# [EXERCISE]
Work through the data and report how many lines include the string "else", giving the number alone.
━━━━
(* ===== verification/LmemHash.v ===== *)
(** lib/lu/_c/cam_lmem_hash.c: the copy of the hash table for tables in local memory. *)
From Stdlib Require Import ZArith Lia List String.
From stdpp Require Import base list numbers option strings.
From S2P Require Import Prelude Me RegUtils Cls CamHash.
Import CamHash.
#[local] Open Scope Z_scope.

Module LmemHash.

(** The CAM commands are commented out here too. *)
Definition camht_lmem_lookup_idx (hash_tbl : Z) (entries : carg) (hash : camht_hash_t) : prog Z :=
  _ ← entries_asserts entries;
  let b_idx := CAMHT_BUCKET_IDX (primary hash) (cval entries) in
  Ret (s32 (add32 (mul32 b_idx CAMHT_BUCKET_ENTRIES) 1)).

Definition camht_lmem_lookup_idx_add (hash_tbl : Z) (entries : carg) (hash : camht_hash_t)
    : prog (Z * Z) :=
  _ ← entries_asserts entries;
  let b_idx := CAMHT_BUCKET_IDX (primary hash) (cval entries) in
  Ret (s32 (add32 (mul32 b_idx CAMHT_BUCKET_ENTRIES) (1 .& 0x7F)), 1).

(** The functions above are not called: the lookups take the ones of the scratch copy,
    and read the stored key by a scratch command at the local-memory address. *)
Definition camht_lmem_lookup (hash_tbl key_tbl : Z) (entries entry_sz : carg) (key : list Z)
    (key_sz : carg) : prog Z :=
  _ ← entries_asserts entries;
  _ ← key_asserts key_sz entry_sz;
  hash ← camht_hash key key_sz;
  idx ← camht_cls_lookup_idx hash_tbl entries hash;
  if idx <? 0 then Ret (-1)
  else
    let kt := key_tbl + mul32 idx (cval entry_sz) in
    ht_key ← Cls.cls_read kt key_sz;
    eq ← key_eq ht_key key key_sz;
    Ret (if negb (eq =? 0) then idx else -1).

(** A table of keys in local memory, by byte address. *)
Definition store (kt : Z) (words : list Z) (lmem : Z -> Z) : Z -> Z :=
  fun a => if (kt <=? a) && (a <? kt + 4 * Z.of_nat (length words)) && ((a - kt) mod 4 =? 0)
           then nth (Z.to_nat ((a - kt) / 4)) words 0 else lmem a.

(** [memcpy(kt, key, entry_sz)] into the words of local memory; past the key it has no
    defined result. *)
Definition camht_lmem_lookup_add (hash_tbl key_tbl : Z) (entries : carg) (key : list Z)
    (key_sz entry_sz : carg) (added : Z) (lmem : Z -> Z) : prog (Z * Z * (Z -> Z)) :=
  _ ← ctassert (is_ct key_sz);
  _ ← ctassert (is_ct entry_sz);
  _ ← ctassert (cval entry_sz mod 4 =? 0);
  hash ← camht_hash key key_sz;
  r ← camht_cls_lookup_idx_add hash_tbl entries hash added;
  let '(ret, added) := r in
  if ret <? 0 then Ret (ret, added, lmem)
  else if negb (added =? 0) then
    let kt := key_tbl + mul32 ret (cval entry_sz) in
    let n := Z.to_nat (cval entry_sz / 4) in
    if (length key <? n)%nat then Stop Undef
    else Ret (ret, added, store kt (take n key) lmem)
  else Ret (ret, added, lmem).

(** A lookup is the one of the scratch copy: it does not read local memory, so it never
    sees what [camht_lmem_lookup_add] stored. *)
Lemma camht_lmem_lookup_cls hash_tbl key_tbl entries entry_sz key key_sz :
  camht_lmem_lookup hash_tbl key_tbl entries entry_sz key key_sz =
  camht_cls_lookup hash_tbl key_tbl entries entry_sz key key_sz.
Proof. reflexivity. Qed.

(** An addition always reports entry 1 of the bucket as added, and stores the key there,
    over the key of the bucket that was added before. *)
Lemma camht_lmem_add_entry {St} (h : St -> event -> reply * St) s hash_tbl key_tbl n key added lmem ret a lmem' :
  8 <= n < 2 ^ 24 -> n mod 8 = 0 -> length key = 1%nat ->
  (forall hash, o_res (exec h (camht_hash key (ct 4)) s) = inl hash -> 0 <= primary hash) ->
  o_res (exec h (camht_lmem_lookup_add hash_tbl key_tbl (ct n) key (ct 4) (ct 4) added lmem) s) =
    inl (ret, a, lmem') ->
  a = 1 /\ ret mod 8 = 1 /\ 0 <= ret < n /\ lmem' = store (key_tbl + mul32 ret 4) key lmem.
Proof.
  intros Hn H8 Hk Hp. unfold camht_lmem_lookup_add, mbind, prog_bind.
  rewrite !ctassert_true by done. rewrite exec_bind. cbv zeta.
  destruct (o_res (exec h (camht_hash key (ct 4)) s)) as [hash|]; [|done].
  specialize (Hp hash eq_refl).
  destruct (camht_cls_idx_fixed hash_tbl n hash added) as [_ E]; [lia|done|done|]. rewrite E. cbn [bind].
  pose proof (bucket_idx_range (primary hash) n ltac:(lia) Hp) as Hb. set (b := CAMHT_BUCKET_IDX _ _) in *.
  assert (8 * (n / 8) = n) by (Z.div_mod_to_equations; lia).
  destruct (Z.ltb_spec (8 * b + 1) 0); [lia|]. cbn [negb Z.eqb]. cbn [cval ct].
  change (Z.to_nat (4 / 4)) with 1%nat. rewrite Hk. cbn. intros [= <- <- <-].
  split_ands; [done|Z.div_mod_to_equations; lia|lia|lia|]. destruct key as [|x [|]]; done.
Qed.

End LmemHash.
━━━━
# [FINISHED EXERCISE]
6